**Exercise brief**
Beginning with the first line, please return the entries exactly through the line that contains "From stdpp Require", and leave out all later lines.

Data listing below:

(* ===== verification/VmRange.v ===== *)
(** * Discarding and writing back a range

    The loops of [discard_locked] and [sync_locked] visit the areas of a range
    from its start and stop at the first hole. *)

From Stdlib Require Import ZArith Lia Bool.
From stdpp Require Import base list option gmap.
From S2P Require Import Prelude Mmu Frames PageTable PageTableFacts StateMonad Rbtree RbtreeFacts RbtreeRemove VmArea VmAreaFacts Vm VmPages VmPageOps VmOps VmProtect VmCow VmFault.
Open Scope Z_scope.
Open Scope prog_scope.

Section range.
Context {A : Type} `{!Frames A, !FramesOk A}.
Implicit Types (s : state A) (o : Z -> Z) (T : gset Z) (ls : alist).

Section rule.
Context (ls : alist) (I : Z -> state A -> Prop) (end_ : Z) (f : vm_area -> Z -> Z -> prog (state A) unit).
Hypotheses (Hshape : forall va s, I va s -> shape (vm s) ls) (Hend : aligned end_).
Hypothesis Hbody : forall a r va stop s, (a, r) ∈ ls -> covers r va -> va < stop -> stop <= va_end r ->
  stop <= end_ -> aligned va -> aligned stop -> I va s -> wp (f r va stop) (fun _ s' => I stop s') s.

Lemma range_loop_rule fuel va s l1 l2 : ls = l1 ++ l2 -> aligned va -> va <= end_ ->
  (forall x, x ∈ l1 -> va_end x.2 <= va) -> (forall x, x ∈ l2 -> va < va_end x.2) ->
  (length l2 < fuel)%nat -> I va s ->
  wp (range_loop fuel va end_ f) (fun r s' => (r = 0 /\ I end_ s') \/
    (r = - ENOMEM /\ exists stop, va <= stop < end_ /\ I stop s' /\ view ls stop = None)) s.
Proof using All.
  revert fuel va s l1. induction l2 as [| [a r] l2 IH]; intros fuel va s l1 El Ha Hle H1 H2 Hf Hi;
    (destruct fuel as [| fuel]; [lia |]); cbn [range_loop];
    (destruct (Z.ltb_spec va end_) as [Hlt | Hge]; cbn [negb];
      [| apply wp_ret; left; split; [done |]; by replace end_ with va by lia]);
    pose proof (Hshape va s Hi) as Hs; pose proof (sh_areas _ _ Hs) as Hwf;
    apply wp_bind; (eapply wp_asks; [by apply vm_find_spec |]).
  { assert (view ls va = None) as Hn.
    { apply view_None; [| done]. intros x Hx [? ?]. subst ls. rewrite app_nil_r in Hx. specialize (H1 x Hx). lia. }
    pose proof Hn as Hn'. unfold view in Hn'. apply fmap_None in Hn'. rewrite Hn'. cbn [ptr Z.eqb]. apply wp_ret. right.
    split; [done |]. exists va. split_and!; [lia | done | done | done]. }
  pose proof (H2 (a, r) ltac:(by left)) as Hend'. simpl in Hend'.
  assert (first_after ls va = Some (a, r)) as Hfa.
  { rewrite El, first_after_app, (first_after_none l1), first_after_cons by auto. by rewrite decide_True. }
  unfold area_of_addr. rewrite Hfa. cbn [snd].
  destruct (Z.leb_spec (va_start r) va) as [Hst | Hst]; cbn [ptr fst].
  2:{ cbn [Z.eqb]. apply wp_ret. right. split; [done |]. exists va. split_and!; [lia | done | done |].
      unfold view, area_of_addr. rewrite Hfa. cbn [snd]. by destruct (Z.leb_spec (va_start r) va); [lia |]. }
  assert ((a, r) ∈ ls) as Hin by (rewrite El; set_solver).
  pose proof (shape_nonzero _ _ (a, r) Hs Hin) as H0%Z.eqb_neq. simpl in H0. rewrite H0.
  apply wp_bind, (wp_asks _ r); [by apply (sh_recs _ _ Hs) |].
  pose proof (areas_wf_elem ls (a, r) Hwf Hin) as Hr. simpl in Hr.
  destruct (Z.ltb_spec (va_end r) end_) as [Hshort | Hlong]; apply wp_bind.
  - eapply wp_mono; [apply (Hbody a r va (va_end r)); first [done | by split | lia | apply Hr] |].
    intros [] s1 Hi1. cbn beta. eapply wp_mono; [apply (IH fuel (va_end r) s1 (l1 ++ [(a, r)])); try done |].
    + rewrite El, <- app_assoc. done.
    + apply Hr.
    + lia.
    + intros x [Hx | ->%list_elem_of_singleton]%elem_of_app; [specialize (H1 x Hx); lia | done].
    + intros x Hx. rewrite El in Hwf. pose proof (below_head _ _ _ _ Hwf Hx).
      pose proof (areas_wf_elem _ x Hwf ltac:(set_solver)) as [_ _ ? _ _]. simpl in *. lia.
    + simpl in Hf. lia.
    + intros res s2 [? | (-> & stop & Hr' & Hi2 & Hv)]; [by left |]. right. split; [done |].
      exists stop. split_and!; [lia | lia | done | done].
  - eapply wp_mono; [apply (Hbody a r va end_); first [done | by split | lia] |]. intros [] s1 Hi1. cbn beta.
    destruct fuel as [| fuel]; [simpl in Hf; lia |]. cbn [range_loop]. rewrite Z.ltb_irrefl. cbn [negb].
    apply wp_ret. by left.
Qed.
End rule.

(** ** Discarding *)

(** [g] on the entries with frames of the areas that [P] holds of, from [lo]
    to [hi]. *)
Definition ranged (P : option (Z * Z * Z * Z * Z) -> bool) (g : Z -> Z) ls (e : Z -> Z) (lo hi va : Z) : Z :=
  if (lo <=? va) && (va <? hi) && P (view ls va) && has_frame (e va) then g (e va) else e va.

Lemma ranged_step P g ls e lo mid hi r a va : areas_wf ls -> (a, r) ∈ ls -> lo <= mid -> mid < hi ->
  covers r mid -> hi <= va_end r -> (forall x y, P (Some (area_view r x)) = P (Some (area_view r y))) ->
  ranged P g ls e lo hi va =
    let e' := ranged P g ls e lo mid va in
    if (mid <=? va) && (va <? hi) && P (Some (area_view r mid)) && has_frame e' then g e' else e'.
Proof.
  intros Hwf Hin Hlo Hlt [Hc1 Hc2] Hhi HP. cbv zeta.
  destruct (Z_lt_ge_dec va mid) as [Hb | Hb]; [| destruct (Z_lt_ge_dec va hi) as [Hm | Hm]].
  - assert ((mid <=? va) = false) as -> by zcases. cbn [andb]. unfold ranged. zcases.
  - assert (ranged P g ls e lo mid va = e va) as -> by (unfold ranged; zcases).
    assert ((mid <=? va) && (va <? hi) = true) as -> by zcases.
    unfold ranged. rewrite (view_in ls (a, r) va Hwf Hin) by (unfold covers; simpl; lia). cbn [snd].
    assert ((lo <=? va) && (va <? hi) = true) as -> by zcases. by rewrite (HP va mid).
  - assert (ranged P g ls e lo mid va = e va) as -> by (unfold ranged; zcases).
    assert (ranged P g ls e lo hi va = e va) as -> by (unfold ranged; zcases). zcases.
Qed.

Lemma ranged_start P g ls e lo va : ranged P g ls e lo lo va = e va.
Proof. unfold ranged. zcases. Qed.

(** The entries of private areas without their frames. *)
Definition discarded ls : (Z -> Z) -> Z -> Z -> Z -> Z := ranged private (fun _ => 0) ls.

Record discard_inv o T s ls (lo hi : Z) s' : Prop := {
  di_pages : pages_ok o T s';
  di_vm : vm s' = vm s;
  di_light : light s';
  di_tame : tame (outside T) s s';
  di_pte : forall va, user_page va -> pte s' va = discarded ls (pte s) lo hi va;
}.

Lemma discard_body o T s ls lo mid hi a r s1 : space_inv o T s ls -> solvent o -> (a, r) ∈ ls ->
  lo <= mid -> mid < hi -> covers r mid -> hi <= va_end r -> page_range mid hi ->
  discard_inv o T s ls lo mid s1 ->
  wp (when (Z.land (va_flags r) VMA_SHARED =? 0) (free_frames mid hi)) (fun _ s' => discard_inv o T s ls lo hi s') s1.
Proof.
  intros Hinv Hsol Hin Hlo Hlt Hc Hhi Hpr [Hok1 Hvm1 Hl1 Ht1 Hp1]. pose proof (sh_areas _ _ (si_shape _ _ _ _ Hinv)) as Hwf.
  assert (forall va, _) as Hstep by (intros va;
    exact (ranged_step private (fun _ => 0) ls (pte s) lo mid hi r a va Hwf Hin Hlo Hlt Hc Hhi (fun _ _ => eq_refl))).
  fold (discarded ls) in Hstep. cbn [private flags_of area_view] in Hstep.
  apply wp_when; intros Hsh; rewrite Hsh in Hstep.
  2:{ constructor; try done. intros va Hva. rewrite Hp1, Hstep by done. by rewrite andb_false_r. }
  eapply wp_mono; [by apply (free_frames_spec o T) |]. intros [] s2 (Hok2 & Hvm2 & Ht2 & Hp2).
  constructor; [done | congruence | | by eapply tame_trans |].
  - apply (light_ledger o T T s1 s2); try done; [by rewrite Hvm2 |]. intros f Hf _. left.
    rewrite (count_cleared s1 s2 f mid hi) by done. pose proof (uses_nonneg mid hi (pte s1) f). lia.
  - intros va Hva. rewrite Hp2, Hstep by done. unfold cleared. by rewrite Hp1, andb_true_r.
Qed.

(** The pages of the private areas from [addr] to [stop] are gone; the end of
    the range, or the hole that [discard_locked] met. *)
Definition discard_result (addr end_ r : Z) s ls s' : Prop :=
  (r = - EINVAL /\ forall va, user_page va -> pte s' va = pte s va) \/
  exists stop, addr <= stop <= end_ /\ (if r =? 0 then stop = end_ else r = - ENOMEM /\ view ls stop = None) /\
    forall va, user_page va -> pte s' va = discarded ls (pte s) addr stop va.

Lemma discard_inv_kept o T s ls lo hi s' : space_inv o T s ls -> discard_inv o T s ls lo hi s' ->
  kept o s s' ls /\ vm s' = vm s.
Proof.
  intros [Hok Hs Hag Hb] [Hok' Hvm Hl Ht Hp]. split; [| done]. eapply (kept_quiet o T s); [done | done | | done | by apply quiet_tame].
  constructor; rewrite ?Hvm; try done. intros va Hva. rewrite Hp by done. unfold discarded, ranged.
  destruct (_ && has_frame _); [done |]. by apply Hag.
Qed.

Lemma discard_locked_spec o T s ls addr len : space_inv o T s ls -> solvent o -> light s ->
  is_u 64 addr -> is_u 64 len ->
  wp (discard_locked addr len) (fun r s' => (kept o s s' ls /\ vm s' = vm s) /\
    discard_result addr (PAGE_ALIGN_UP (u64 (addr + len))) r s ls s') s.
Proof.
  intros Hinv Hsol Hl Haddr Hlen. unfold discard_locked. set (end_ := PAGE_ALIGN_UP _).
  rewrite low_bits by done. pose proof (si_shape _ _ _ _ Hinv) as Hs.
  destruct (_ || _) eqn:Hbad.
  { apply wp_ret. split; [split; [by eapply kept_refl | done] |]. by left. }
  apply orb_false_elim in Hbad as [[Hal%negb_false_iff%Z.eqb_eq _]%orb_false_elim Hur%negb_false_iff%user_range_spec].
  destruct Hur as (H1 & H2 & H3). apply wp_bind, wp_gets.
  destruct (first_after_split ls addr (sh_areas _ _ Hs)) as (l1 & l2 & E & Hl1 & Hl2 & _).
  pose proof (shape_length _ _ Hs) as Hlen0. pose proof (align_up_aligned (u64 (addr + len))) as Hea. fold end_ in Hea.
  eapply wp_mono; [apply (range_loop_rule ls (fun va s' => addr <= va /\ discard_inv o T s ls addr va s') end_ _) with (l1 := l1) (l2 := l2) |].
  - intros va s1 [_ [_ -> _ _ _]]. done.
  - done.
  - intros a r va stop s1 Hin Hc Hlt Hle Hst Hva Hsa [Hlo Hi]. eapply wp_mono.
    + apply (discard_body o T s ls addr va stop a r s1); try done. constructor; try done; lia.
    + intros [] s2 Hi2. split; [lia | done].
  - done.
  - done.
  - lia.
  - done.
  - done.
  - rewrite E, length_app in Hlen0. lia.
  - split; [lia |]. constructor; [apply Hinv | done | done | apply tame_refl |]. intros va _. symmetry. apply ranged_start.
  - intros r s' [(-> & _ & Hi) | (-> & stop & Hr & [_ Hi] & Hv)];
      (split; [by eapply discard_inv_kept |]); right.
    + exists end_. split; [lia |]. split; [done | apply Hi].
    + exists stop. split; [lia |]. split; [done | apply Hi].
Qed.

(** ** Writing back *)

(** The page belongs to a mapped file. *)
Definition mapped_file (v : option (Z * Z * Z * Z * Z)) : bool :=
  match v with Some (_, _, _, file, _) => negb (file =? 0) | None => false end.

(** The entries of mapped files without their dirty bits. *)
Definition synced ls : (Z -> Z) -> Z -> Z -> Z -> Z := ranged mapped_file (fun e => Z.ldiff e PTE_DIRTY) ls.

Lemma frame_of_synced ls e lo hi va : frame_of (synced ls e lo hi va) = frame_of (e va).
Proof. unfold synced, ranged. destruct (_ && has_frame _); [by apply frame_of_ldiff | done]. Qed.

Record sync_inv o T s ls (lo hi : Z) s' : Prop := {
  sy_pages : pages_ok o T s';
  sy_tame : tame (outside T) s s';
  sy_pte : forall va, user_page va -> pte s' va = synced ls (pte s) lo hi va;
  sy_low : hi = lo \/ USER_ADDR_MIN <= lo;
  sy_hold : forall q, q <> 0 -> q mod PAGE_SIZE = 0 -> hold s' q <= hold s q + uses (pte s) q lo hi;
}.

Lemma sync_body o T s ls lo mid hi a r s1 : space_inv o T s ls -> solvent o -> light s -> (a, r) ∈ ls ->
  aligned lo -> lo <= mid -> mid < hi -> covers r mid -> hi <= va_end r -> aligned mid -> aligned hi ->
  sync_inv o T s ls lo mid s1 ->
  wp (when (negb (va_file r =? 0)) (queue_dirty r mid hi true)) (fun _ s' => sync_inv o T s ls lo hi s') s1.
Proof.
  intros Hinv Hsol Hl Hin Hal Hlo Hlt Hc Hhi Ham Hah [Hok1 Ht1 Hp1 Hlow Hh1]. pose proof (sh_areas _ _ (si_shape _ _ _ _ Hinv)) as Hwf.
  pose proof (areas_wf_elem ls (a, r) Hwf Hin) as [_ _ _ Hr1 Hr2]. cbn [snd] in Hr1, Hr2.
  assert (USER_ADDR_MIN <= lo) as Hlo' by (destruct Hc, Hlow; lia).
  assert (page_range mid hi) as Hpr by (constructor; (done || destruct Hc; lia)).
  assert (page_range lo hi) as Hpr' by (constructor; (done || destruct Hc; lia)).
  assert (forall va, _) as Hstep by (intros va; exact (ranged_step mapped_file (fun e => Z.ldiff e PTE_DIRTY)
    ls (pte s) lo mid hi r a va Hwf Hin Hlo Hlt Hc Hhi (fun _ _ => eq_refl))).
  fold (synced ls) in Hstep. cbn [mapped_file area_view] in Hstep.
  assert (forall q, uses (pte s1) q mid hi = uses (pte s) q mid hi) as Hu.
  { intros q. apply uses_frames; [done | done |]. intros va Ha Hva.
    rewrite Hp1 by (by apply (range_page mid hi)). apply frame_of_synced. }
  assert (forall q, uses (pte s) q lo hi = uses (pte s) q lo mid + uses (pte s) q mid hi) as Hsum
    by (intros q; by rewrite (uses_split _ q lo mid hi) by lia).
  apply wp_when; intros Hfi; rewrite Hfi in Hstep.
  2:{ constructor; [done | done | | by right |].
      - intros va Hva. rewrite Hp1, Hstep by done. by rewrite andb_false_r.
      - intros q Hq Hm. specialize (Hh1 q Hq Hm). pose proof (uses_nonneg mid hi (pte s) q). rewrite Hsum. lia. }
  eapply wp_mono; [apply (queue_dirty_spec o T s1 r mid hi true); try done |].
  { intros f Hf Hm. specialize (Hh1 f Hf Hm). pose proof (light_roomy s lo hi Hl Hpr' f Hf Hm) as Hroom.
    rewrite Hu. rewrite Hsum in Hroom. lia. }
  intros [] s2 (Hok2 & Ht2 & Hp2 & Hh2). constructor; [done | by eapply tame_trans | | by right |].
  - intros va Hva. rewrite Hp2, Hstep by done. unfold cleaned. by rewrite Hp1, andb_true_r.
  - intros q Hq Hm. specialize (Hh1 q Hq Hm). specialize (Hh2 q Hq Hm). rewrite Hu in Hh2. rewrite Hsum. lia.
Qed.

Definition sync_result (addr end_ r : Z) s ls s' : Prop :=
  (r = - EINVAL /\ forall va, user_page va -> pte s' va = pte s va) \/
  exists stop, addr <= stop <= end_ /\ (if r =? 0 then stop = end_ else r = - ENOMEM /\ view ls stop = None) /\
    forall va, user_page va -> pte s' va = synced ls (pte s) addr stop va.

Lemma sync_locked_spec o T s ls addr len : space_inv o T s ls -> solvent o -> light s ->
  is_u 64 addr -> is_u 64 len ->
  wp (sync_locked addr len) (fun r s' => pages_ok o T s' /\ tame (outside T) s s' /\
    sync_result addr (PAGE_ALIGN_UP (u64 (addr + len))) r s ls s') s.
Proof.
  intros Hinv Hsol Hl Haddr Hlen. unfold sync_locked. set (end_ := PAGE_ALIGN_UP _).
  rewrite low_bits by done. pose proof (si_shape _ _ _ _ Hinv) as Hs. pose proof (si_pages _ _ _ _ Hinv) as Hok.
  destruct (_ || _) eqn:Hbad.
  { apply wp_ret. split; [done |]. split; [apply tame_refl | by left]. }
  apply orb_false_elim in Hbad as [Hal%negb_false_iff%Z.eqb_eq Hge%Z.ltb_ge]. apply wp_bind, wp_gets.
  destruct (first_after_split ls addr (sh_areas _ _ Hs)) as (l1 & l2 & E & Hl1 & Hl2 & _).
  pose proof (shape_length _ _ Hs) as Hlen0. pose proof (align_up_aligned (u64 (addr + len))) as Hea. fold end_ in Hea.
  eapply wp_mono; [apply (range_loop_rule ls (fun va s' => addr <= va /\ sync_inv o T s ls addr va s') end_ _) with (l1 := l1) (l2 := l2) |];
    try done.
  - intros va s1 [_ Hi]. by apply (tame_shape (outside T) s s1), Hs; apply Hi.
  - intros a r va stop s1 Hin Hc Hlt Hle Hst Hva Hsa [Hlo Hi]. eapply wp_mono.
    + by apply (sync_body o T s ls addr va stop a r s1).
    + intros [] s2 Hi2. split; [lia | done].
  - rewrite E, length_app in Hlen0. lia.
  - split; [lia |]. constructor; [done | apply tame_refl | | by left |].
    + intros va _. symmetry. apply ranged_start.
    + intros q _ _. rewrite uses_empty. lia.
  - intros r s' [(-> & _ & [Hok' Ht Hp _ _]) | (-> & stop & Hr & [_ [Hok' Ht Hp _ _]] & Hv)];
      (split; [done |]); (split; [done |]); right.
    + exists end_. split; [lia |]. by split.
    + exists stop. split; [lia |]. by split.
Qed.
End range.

End of Data listing.

**Your response**
(* ===== verification/VmRange.v ===== *)
(** * Discarding and writing back a range

    The loops of [discard_locked] and [sync_locked] visit the areas of a range
    from its start and stop at the first hole. *)

From Stdlib Require Import ZArith Lia Bool.
From stdpp Require Import base list option gmap.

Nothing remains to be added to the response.